Task
Beginning at whichever line contains "are those of", reproduce each line of the records below word for word, ending with the last, and add nothing.

===== Source data =====

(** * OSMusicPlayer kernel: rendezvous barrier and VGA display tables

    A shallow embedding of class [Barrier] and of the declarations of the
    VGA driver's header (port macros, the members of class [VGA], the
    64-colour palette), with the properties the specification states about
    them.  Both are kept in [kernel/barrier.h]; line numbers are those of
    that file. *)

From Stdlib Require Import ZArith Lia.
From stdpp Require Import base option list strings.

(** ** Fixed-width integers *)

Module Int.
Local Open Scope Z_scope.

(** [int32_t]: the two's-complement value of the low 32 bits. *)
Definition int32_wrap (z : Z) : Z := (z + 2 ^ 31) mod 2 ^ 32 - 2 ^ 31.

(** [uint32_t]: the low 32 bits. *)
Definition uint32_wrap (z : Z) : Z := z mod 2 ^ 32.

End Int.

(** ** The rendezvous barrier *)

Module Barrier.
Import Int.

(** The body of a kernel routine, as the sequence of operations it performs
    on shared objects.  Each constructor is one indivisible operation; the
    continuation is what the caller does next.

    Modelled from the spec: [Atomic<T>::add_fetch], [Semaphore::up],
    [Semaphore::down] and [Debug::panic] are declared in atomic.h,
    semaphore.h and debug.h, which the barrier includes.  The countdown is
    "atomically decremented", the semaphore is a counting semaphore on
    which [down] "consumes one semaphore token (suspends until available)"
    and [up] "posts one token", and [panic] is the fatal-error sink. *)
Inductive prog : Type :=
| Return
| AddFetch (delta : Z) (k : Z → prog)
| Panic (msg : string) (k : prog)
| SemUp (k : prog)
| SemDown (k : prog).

=====

Response box
    them.  Both are kept in [kernel/barrier.h]; line numbers are those of
    that file. *)

From Stdlib Require Import ZArith Lia.
From stdpp Require Import base option list strings.

(** ** Fixed-width integers *)

Module Int.
Local Open Scope Z_scope.

(** [int32_t]: the two's-complement value of the low 32 bits. *)
Definition int32_wrap (z : Z) : Z := (z + 2 ^ 31) mod 2 ^ 32 - 2 ^ 31.

(** [uint32_t]: the low 32 bits. *)
Definition uint32_wrap (z : Z) : Z := z mod 2 ^ 32.

End Int.

(** ** The rendezvous barrier *)

Module Barrier.
Import Int.

(** The body of a kernel routine, as the sequence of operations it performs
    on shared objects.  Each constructor is one indivisible operation; the
    continuation is what the caller does next.

    Modelled from the spec: [Atomic<T>::add_fetch], [Semaphore::up],
    [Semaphore::down] and [Debug::panic] are declared in atomic.h,
    semaphore.h and debug.h, which the barrier includes.  The countdown is
    "atomically decremented", the semaphore is a counting semaphore on
    which [down] "consumes one semaphore token (suspends until available)"
    and [up] "posts one token", and [panic] is the fatal-error sink. *)
Inductive prog : Type :=
| Return
| AddFetch (delta : Z) (k : Z → prog)
| Panic (msg : string) (k : prog)
| SemUp (k : prog)
| SemDown (k : prog).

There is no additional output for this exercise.